THE PROBLEM
Retype only the lines at the head of the records, first through the one with "- apply bind_Ok_inv", exactly as written.

+++

(** What is left after a token of characters. *)
Lemma token_rest_chars id cs stacks w : ready rules stacks →
  (∃ st, st ∈ stacks ∧ token_rest rules G id cs st w) ↔ lang rules G stacks (chars cs ++ w) ∧ chars cs ++ w ≠ [].
Proof.
  intros Hr. unfold ready in Hr. rewrite Forall_forall in Hr. split.
  - intros (st & Hst & [H|[Hc H]]); [by apply stack_no_tok in H|]. split; [by exists st|]. intros E. rewrite E in H.
    apply (ready_stack_nil rules G st (Hr _ Hst)) in H as ->. by destruct Hc as (? & ? & ? & _).
  - intros [(st & Hst & H) Hne]. exists st. split; [done|]. right. split; [|done].
    destruct st as [|p st].
    + rewrite (stack_lang_at rules G [] []) in H by constructor. inversion H; done.
    + destruct (ready_top rules p st (Hr _ Hst)) as (s & ss & Hd & Ht). exists p, st. split; [done|]. exists s, ss. split; [done|].
      by eapply no_token_sym.
Qed.

(** A run of the sampler: every token was let through by llama_grammar_apply_impl
    and then taken in by llama_grammar_accept_impl. *)
Inductive sampled (g0 : llama_grammar) : list (list Z) → llama_grammar → Prop :=
  | sampled_start : sampled g0 [] g0
  | sampled_token ps g1 id piece g2 :
      sampled g0 ps g1 → is_eog v id = false → known v id piece → no_nul g1 piece → passes g1 v id →
      yields (λ n, accept_impl n g1 id) g2 → sampled g0 (ps ++ [piece]) g2.

(** The stacks after the text [cps]. *)
Definition has_read (g0 : llama_grammar) (cps : list Z) (g : llama_grammar) : Prop :=
  ∀ w, w ≠ [] ∨ pu_n_remain (gs_partial (g_state g)) = 0%Z →
    lang rules G (gs_stacks (g_state g)) w ↔ lang rules G (gs_stacks (g_state g0)) (chars cps ++ w).

Lemma decode_pieces_snoc ps st cs u piece cs' u' :
  decode_pieces ps st = Ok (cs, u) → decode_utf8 piece u = Ok (cs' ++ [0%Z], u') → decode_pieces (ps ++ [piece]) st = Ok (cs ++ cs', u').
Proof.
  revert st cs. induction ps as [|p ps IH]; intros st cs H1 H2; cbn [decode_pieces app] in *.
  - injection H1 as <- <-. rewrite H2. cbn. by rewrite removelast_last, app_nil_r.
  - apply bind_Ok_inv in H1 as (r & Hr & H1). apply bind_Ok_inv in H1 as ([q1 q2] & Hq & H1). injection H1 as <- <-.
    rewrite Hr, bind_Ok, (IH _ _ Hq H2), bind_Ok. cbn. by rewrite app_assoc.
Qed.

Lemma sampled_ok g0 ps g : usable rules g0 v → awaiting_trigger g0 = false → sampled g0 ps g →
  usable rules g v ∧ awaiting_trigger g = false ∧
  ∃ cps, decode_pieces ps (gs_partial (g_state g0)) = Ok (cps, gs_partial (g_state g)) ∧ has_read g0 cps g.
Proof.
  intros Hu Ha H. induction H as [|ps g1 id piece g2 _ (Hu1 & Ha1 & cps & Hdec & Hread) Heog Hkn Hnul Hpass Hy].
  - split; [done|]. split; [done|]. exists []. by split.
  - pose proof (proj1 (passes_allowed rules G g1 v id piece Henc Hfree Hu1 Ha1 Hkn) Hpass) as Hal.
    destruct (ends_yields _ _ (accept_allowed rules G Henc Hfree g1 v id piece Hu1 Ha1 Hno Hkn Hnul Hal)) as (g2' & Hy' & Hu2 & Ha2 & H).
    rewrite (yields_inj _ _ _ Hy' Hy) in *. clear Hpass. rewrite Heog in H. destruct H as (cs & Hdec2 & Hl). split; [done|]. split; [done|].
    exists (cps ++ cs). split; [by eapply decode_pieces_snoc|]. intros w Hw.
    rewrite Hl, token_rest_chars by apply Hu1.
    assert (chars cs ++ w ≠ []) as Hne.
    { destruct Hw as [Hw|Hw]; [by intros [_ ?]%app_eq_nil|]. unfold allowed in Hal. rewrite Heog in Hal. destruct Hal as [H0 _].
      destruct (decode_nonempty _ _ _ H0 Hdec2) as [Hx|Hx]; [|done]. intros [E _]%app_eq_nil. by destruct cs. }
    rewrite (Hread (chars cs ++ w)) by by left. unfold chars. rewrite fmap_app, <- app_assoc. naive_solver.
Qed.
End generation.

(** ** The meaning of what is let through: the texts of the grammar, as UTF-8 *)

(** Every symbol of the grammar generates a text of code points, and no class has
    a reversed range or one that ends beyond the code points. *)
Record sensible (G : grammar) : Prop := {
  se_text : ∀ s, in_grammar G s → ∃ cps, Forall is_code_point cps ∧ gen G [s] (chars cps);
  se_class : ∀ neg i l, in_grammar G (SClass neg i l) → Forall (λ i, item_ok i ∧ (default i.1 i.2 < 1114112)%Z) (i :: l)
}.

(** no class is negated *)
Definition positive (G : grammar) : Prop := ∀ s, in_grammar G s → negated s = false.

(** the texts of a rule *)
Definition language (G : grammar) (start : nat) (cps : list Z) : Prop :=
  Forall is_code_point cps ∧ gen G [SRef start] (chars cps).

Definition utf8 (cps : list Z) : list Z := concat (encode <$> cps).

(** the bytes begin the UTF-8 encoding of one of the texts *)
Definition begins (L : list Z → Prop) (bytes : list Z) : Prop := ∃ cps rest, L cps ∧ bytes ++ rest = utf8 cps.

Lemma utf8_app l1 l2 : utf8 (l1 ++ l2) = utf8 l1 ++ utf8 l2.
Proof. unfold utf8. by rewrite fmap_app, concat_app. Qed.

Lemma conts_swap c c' n m : n ≤ m → Z.shiftr c (6 * Z.of_nat n) = Z.shiftr c' (6 * Z.of_nat n) →
  ∃ top, conts c m = top ++ conts c n ∧ conts c' m = top ++ conts c' n.
Proof.
  intros Hle E. induction m as [|m IH]; [assert (n = 0) as -> by lia; by exists []|].
  destruct (decide (n = S m)) as [->|Hne]; [by exists []|]. destruct IH as (top & E1 & E2); [lia|].
  exists ((128 + Z.land (Z.shiftr c (6 * Z.of_nat m)) 63)%Z :: top). cbn [conts app]. rewrite E1, E2. split; [done|]. do 3 f_equal.
  assert (6 * Z.of_nat m = 6 * Z.of_nat n + 6 * (Z.of_nat m - Z.of_nat n))%Z as -> by lia.
  by rewrite <- !Z.shiftr_shiftr, E by lia.
Qed.

(** A character and another one that its first bytes can be completed to. *)
Lemma encode_swap c c' n : 0 < n ≤ n_conts c → is_code_point c →
  completes (PartialUtf8 (Z.shiftr c (6 * Z.of_nat n)) (Z.of_nat n)) c' →
  ∃ pre, encode c = pre ++ conts c n ∧ encode c' = pre ++ conts c' n.
Proof.
  intros Hn Hc (Hs & H2 & H3). cbn [pu_value pu_n_remain] in *.
  assert (n_conts c' = n_conts c ∧ Z.shiftr c' (6 * Z.of_nat (n_conts c)) = Z.shiftr c (6 * Z.of_nat (n_conts c))) as [Em Es].
  { assert (n_conts c' = n_conts c) as Em.
    { assert (n = 1 ∨ n = 2 ∨ n = 3) as Hn3 by (unfold n_conts in Hn; repeat case_decide; lia).
      unfold is_code_point, n_conts in *. rewrite !Z.shiftr_div_pow2 in Hs by lia.
      destruct Hn3 as [->|[->| ->]]; [change (2 ^ (6 * Z.of_nat 1))%Z with 64%Z in Hs; set (b := 64%Z) in Hs|
        change (2 ^ (6 * Z.of_nat 2))%Z with 4096%Z in Hs; set (b := 4096%Z) in Hs; specialize (H2 eq_refl)|
        change (2 ^ (6 * Z.of_nat 3))%Z with 262144%Z in Hs; set (b := 262144%Z) in Hs; specialize (H3 eq_refl)];
        pose proof (Z.div_mod c b ltac:(lia)); pose proof (Z.mod_pos_bound c b ltac:(lia));
        pose proof (Z.div_mod c' b ltac:(lia)); pose proof (Z.mod_pos_bound c' b ltac:(lia)); subst b; repeat case_decide; lia. }
    split; [done|]. assert (6 * Z.of_nat (n_conts c) = 6 * Z.of_nat n + 6 * (Z.of_nat (n_conts c) - Z.of_nat n))%Z as -> by lia.
    by rewrite <- !Z.shiftr_shiftr, Hs by lia. }
  destruct (conts_swap c c' n (n_conts c) ltac:(lia) (eq_sym Hs)) as (top & E1 & E2).
  exists ((lead (n_conts c) + Z.shiftr c (6 * Z.of_nat (n_conts c)))%Z :: top). unfold encode. by rewrite Em, Es, E1, E2.
Qed.

(** a character of which [n] bytes are missing *)
Lemma awaiting_partial_ok c n : 0 < n ≤ n_conts c → is_code_point c →
  partial_ok (PartialUtf8 (Z.shiftr c (6 * Z.of_nat n)) (Z.of_nat n)) ∧
  completes (PartialUtf8 (Z.shiftr c (6 * Z.of_nat n)) (Z.of_nat n)) c.
Proof.
  intros Hn Hc. unfold partial_ok, completes. cbn [pu_value pu_n_remain]. unfold is_code_point, n_conts in *.
  assert (n = 1 ∨ n = 2 ∨ n = 3) as Hn3 by (repeat case_decide; lia). rewrite !Z.shiftr_div_pow2 by lia.
  destruct Hn3 as [->|[->| ->]]; [change (2 ^ (6 * Z.of_nat 1))%Z with 64%Z; set (b := 64%Z)|
    change (2 ^ (6 * Z.of_nat 2))%Z with 4096%Z; set (b := 4096%Z)|change (2 ^ (6 * Z.of_nat 3))%Z with 262144%Z; set (b := 262144%Z)];
    pose proof (Z.div_mod c b ltac:(lia)); pose proof (Z.mod_pos_bound c b ltac:(lia)); subst b; repeat case_decide; lia.
Qed.

Section meaning.
Context (rules : llama_grammar_rules) (G : grammar).
Hypothesis Henc : encodes rules G.
Hypothesis Hfree : left_recursion_free G.
Hypothesis Hno : no_tokens rules.
Hypothesis Hse : sensible G.

Lemma seq_text ss : Forall (in_grammar G) ss → ∃ cps, Forall is_code_point cps ∧ gen G ss (chars cps).
Proof.
  induction 1 as [|s ss Hs _ (l2 & H2 & G2)]; [exists []; split; [done|constructor]|].
  destruct (se_text _ Hse s Hs) as (l1 & H1 & G1). exists (l1 ++ l2). split; [by apply Forall_app|].
  unfold chars. rewrite fmap_app. by apply (gen_app G [s] ss).
Qed.

Lemma stack_in_grammar st sss : stack_denotes rules st sss → Forall (in_grammar G) (concat sss).
Proof.
  induction 1 as [|p ss st sss [Hp _] _ IH]; [constructor|]. cbn. apply Forall_app. split; [by eapply denotes_in_grammar|done].
Qed.

Lemma class_sensible s : in_grammar G s → is_char_sym s = true → class_ok s ∧
  ∀ c u, partial_ok u → completes u c → negated s = false → sym_char s c = true → s ≠ SAny → is_code_point c.
Proof.
  intros Hin Hc. destruct s as [neg i l| | |]; try done. pose proof (se_class _ Hse _ _ _ Hin) as Hl. split.
  - cbn. eapply Forall_impl; [exact Hl|]. by intros j [? _].
  - intros c u Hu Hcc Hneg Hs _. cbn [negated sym_char] in Hneg, Hs. subst neg. rewrite xorb_false_l in Hs.
    apply existsb_exists in Hs as (j & Hj%list_elem_of_In & Hjc). rewrite Forall_forall in Hl. destruct (Hl j Hj) as [_ Hmax].
    destruct (partial_range_ok u Hu) as [_ Hr]. apply Hr in Hcc as Hlow. destruct Hcc as (Hsh & H2 & H3).
    destruct Hu as (Hn & Hv & _ & H1). unfold in_item in Hjc. unfold is_code_point. split.
    + destruct (decide (0 < c)%Z) as [|Hle]; [done|]. assert (pu_n_remain u = 1 ∨ pu_n_remain u = 2 ∨ pu_n_remain u = 3)%Z as [E|[E|E]] by lia; [|lia..].
      specialize (H1 E). rewrite E, Z.shiftr_div_pow2 in Hsh by lia. change (2 ^ (6 * 1))%Z with 64%Z in Hsh.
      assert (c / 64 ≤ 0 / 64)%Z by (apply Z.div_le_mono; lia). change (0 / 64)%Z with 0%Z in *. lia.
    + destruct j as [lo [hi|]]; cbn in *; apply bool_decide_eq_true in Hjc; lia.
Qed.

(** the incomplete character, if there is one, is the first one of [cps] *)
Definition goes_on (u : llama_partial_utf8) (cps : list Z) : Prop :=
  pu_n_remain u = 0%Z ∨ ∃ c cps', completes u c ∧ cps = c :: cps'.

Lemma gen_head ss c w : is_terminal (hd SAny ss) = true → gen G ss (Chr c :: w) → ∃ s ss', ss = s :: ss' ∧ sym_char s c = true ∧ gen G ss' w.
Proof.
  intros Ht Hg. destruct ss as [|s ss]; [inversion Hg|]. apply gen_chr_iff in Hg as [? ?]; [|done]. by exists s, ss.
Qed.

(** What a stack does with a character. *)
Lemma stack_step p rest c : ready_stack rules (p :: rest) →
  ∃ out, yields (λ n, accept_chr n rules c [] (p :: rest)) out ∧ ready rules out ∧
    ∀ w, stack_lang rules G (p :: rest) (Chr c :: w) ↔ lang rules G out w.
Proof.
  intros Hr. destruct (ends_yields _ _ (accept_chr_ok rules G _ Henc (generates_empty_closed G) Hfree c [] (p :: rest) Hr)) as (out & Hy & (add & -> & Hadd & Hl)).
  exists (add_stacks [] add). split; [done|]. split; [by apply ready_add_stacks; [constructor|]|].
  intros w. rewrite Hl, lang_add_stacks. split; [by right|]. intros [H|H]; [by apply lang_nil in H|done].
Qed.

+++

RESULT BELOW
(** What is left after a token of characters. *)
Lemma token_rest_chars id cs stacks w : ready rules stacks →
  (∃ st, st ∈ stacks ∧ token_rest rules G id cs st w) ↔ lang rules G stacks (chars cs ++ w) ∧ chars cs ++ w ≠ [].
Proof.
  intros Hr. unfold ready in Hr. rewrite Forall_forall in Hr. split.
  - intros (st & Hst & [H|[Hc H]]); [by apply stack_no_tok in H|]. split; [by exists st|]. intros E. rewrite E in H.
    apply (ready_stack_nil rules G st (Hr _ Hst)) in H as ->. by destruct Hc as (? & ? & ? & _).
  - intros [(st & Hst & H) Hne]. exists st. split; [done|]. right. split; [|done].
    destruct st as [|p st].
    + rewrite (stack_lang_at rules G [] []) in H by constructor. inversion H; done.
    + destruct (ready_top rules p st (Hr _ Hst)) as (s & ss & Hd & Ht). exists p, st. split; [done|]. exists s, ss. split; [done|].
      by eapply no_token_sym.
Qed.

(** A run of the sampler: every token was let through by llama_grammar_apply_impl
    and then taken in by llama_grammar_accept_impl. *)
Inductive sampled (g0 : llama_grammar) : list (list Z) → llama_grammar → Prop :=
  | sampled_start : sampled g0 [] g0
  | sampled_token ps g1 id piece g2 :
      sampled g0 ps g1 → is_eog v id = false → known v id piece → no_nul g1 piece → passes g1 v id →
      yields (λ n, accept_impl n g1 id) g2 → sampled g0 (ps ++ [piece]) g2.

(** The stacks after the text [cps]. *)
Definition has_read (g0 : llama_grammar) (cps : list Z) (g : llama_grammar) : Prop :=
  ∀ w, w ≠ [] ∨ pu_n_remain (gs_partial (g_state g)) = 0%Z →
    lang rules G (gs_stacks (g_state g)) w ↔ lang rules G (gs_stacks (g_state g0)) (chars cps ++ w).

Lemma decode_pieces_snoc ps st cs u piece cs' u' :
  decode_pieces ps st = Ok (cs, u) → decode_utf8 piece u = Ok (cs' ++ [0%Z], u') → decode_pieces (ps ++ [piece]) st = Ok (cs ++ cs', u').
Proof.
  revert st cs. induction ps as [|p ps IH]; intros st cs H1 H2; cbn [decode_pieces app] in *.
  - injection H1 as <- <-. rewrite H2. cbn. by rewrite removelast_last, app_nil_r.
  - apply bind_Ok_inv in H1 as (r & Hr & H1). apply bind_Ok_inv in H1 as ([q1 q2] & Hq & H1). injection H1 as <- <-.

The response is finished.